Olfactory identification in LRRK2 G2019S mutation carriers: a relevant marker?

Objective: Olfactory impairment is a potential marker for impending phenoconversion to Parkinson disease (PD) that may precede the development of disease by several years. Because of low specificity, it may be of greater predictive value in those with genetic mutations and its potential as a marker for developing LRRK2 PD should be evaluated. Methods: We examined olfactory identification in 126 LRRK2 G2019S mutation carriers with PD, 125 mutation carriers not manifesting PD, 126 noncarriers with idiopathic PD, 106 noncarrier family members without PD, and 35 unrelated controls. We compared olfactory performance and performed mixture modeling to identify possible subgroups of olfactory performance in LRRK2 PD and nonmanifesting carriers.
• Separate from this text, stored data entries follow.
(* ===== verification/MemoryAccess.v ===== *)
(** * Wider accesses and poison

    Accesses of several bytes ([ObjectState::read], [write], [write16], ...) as
    sequences of the byte accesses, the fast path that TASE adds to [read], and
    the operations that keep the poison values in memory in step with the layers
    ([applyPsnOnRead], [applyPsnOnWrite], [applyPsnOnMakeSymbolic]). *)

From stdpp Require Import pretty.
From S2P Require Import Prelude APInt ExprData Samples Bits ExprCompare ExprCreate ExprCreateSound ExprStructSound UnionFind ArrayCache Memory MemorySound.
Local Open Scope Z_scope.

(** The number whose [n] bytes are [f 0], [f 1], ..., the lowest first. *)
Fixpoint le_num (f : Z -> Z) (n : nat) : Z :=
  match n with O => 0 | S k => f (Z.of_nat k) * 2 ^ (8 * Z.of_nat k) + le_num f k end.

(** Byte [i] of a number. *)
Definition byte_of (x i : Z) : Z := x / 2 ^ (8 * i) mod 256.

Lemma le_num_ext f g n : (forall i, 0 <= i < Z.of_nat n -> f i = g i) -> le_num f n = le_num g n.
Proof. induction n as [|n IH]; intros H; cbn [le_num]; [done|]. rewrite H, IH by (intros; apply H || lia; lia). done. Qed.

Lemma le_num_bytes x n : 0 <= x -> le_num (byte_of x) n = x mod 2 ^ (8 * Z.of_nat n).
Proof.
  intros Hx. induction n as [|n IH]; cbn [le_num].
  { change (2 ^ (8 * Z.of_nat 0)) with 1. by rewrite Z.mod_1_r. }
  rewrite IH. unfold byte_of. replace (8 * Z.of_nat (S n)) with (8 * Z.of_nat n + 8) by lia.
  rewrite pow2_split by lia. change (2 ^ 8) with 256.
  pose proof (pow2_pos (8 * Z.of_nat n)). rewrite Z.rem_mul_r by lia. lia.
Qed.

Lemma le_num_inw f n : (forall i, 0 <= i < Z.of_nat n -> inw 8 (f i)) -> inw (8 * Z.of_nat n) (le_num f n).
Proof.
  induction n as [|n IH]; intros H; cbn [le_num]; [done|].
  replace (8 * Z.of_nat (S n)) with (8 + 8 * Z.of_nat n) by lia.
  apply (sem_concat_inw 8 (8 * Z.of_nat n)); [lia|lia|apply H; lia|apply IH; intros; apply H; lia].
Qed.

(** [load] reads the bytes in the order of [le_num]. *)
Lemma load_snoc m n : forall a, load m a (S n) = m (a + Z.of_nat n) * 2 ^ (8 * Z.of_nat n) + load m a n.
Proof.
  induction n as [|n IH]; intros a; [simpl; rewrite !Z.add_0_r; lia|].
  change (load m a (S (S n))) with (m a + 256 * load m (a + 1) (S n)). rewrite IH.
  change (load m a (S n)) with (m a + 256 * load m (a + 1) n).
  replace (a + 1 + Z.of_nat n) with (a + Z.of_nat (S n)) by lia.
  replace (8 * Z.of_nat (S n)) with (8 + 8 * Z.of_nat n) by lia. rewrite pow2_split by lia.
  change (2 ^ 8) with 256. lia.
Qed.

Lemma load_le_num m a n : load m a n = le_num (fun i => m (a + i)) n.
Proof. induction n as [|n IH]; [done|]. rewrite load_snoc, IH. done. Qed.

Section access.
Context {AP : APIntOps} {SP : APIntSpec AP} {CFG : Config} {PR : Process}.

Lemma byte_index_range n i : 0 <= i < n -> 0 <= byte_index n i < n.
Proof. intros. unfold byte_index. case_match; lia. Qed.

Lemma byte_index_inj n i j : byte_index n i = byte_index n j -> i = j.
Proof. unfold byte_index. case_match; lia. Qed.

(** The bytes of the value at [offset], in the order of their significance. *)
Definition bytes_at (rho : env) (os : ObjectState) (m : memory) (offset NumBytes : Z) (f : Z -> Z) (n : Z) : Prop :=
  forall i, 0 <= i < n -> contents rho os m (offset + byte_index NumBytes i) = Some (f i).

(** An expression for the [n] lowest bytes. *)
Definition value_expr (os : ObjectState) (w : World) (offset NumBytes n : Z) (e : expr) : Prop :=
  wf e /\ getWidth e = 8 * n /\
  forall rho f, bytes_at rho os (mem w) offset NumBytes f n -> eval rho e = Some (le_num f (Z.to_nat n)).

Lemma bytes_at_unchanged os w os' w' rho offset NumBytes f n :
  unchanged os w os' w' -> 0 <= offset -> n <= NumBytes -> offset + NumBytes <= os_size os ->
  bytes_at rho os (mem w) offset NumBytes f n <-> bytes_at rho os' (mem w') offset NumBytes f n.
Proof.
  intros (_ & _ & _ & Hb) Ho Hn Hs. split; intros H i Hi; pose proof (byte_index_range NumBytes i ltac:(lia));
    specialize (H i Hi); rewrite Hb in * by lia; done.
Qed.
Lemma TS_mayBeTrue_ok e s :
  inv s -> q_ok (TS.query state e) -> getWidth e = Bool ->
  answers inv (may_answer (TS.query state e)) (TS.mayBeTrue state e s).
Proof.
  intros Hs Hq Hw. unfold TS.mayBeTrue, TS.mustBeFalse.
  assert (Hev : forall rho v, models (TS.query state e) rho -> eval rho e = Some v ->
    eval rho (notb e) = Some (Z.b2z (v =? 0))).
  { intros rho v _ Hv. simpl. by rewrite Hv. }
  destruct (builds_query (TS.query state e) (notb e) (createIsZero e) Hq) as (z & -> & Hqz & Wz & Rz).
  { intros rho Hm. destruct (qk_value _ Hq rho Hm) as [v Hv]. eexists. by apply Hev. }
  { apply createIsZero_notb; [apply Hq|done]. }
  { intros z. apply negate_supported; apply Hq. }
  cbn [mbind result_bind]. eapply returns_bind; [by apply (TS_mustBeTrue_ok z)|].
  assert (Hz : forall rho, models (TS.query state e) rho ->
    (true_under rho z -> false_under rho e) /\ (false_under rho z -> true_under rho e)).
  { intros rho Hm. destruct (qk_value _ Hq rho Hm) as [v Hv]. simpl in Hv.
    destruct (bool_value rho e) as [Ht|Hf]; [apply Hq|done|by exists v| |].
    - unfold true_under, false_under in *. rewrite (Rz rho _ Hm (Hev rho v Hm Hv)). rewrite Ht in Hv. injection Hv as <-. done.
    - unfold true_under, false_under in *. rewrite (Rz rho _ Hm (Hev rho v Hm Hv)). rewrite Hf in Hv. injection Hv as <-. done. }
  intros [[[]|] s'] [Hr Hs']; apply returns_ok; (split; [|done]); simpl in *; [| |done].
  - intros rho Hm. apply Hz; [done|]. by apply Hr.
  - destruct Hr as (rho & Hm & Hf). exists rho. split; [done|]. by apply Hz.
Qed.

Lemma TS_getValue_ok e s :
  inv s -> q_ok (TS.query state e) ->
  answers inv (fun r => match r with Some c => value_answer (TS.query state e) (Some (ConstantExpr c)) | None => True end)
    (TS.getValue state e s).
Proof.
  intros Hs Hq.
  assert (Hgo : answers inv (fun r => match r with Some c => value_answer (TS.query state e) (Some (ConstantExpr c)) | None => True end)
    (e' ← TS.simplify state e; getValue (TS.query state e') s)).
  { eapply returns_bind; [by apply simplify_ok|]. intros e' (Hq' & We & He).
    eapply returns_weaken; [by apply getValue_ok|]. intros [[c|] s'] [Hr Hs']; (split; [|done]); simpl in *; [|done].
    destruct Hr as (d & [= <-] & ? & ? & rho & Hm & Hv). exists c. split_and!; try done; [congruence|].
    exists rho. split; [done|]. by eapply transfer. }
  destruct e as [c| | | | | | | | |]; try exact Hgo. apply returns_ok. split; [|done].
  destruct Hsat as [rho Hm]. exists c. simpl. split_and!; try done; [apply Hq|]. by exists rho.
Qed.

Lemma TS_evaluate_ok e s :
  inv s -> q_ok (TS.query state e) -> getWidth e = Bool ->
  answers inv (validity_answer (TS.query state e)) (TS.evaluate state e s).
Proof.
  intros Hs Hq Hw. pose proof (evaluate_ok (TS.query state e) s Hs Hq Hsat Hw) as H.
  destruct e; try exact H. unfold evaluate in H. simpl in H, Hw. rewrite Hw in H. exact H.
Qed.
End timing_sound.

(** ** Theorems *)


(** The two ends are values of the expression, and they fit its width. *)
Definition range_ok {CFG : Config} (q : Query) (r : Z * Z) : Prop :=
  tight q (fst r) (snd r) /\ inw (getWidth (q_expr q)) (fst r) /\ inw (getWidth (q_expr q)) (snd r).

Section range_cases.
Context {AP : APIntOps} {SP : APIntSpec AP} {CFG : Config} {SUP : Supported} {St : Type} {SI : SolverImpl St}.
Context {inv : St -> Prop} {SS : SolverSpec SI inv} (q : Query) (s : St).
Context (Hs : inv s) (Hq : q_ok q) (Hsat : satisfiable q).

(** An expression that always has the value [x]. *)
Lemma range_point x : (forall v, takes q v -> v = x) -> range_ok q (x, x).
Proof.
  intros Hall. destruct (takes_some q Hq Hsat) as [v Hv]. pose proof (Hall v Hv) as ->.
  assert (inw (getWidth (q_expr q)) x) by (by apply (takes_range q Hq)).
  split; [|done]. split_and!; [done|done|]. intros v Hv'. simpl. rewrite (Hall v Hv'). lia.
Qed.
Results: Adjusting for sex, age, cognitive score, site, and smoking history, LRRK2 PD had better olfactory scores compared to idiopathic PD (mean olfaction difference: −3.7, P < 0.001), and both LRRK2 PD and idiopathic PD had worse olfaction than controls (−12.8, −9.1, both P < 0.001). LRRK2 PD were less likely to be hyposmic than idiopathic PD (54.8% vs. 80.2%, P < 0.001). Nonmanifesting carriers and noncarrier family members did not differ. Mixture model analysis identified three classes in the LRRK2 PD and nonmanifesting carriers, suggesting that there are subgroups with poor olfactory identification in both LRRK2 PD and nonmanifesting carriers. Interpretation: Therefore, olfactory identification deficit is less likely to be an obligate feature in LRRK2 PD than idiopathic PD, and while a relevant marker in some, a subset of carriers who eventually phenoconvert may proceed directly to PD without prior impaired olfaction.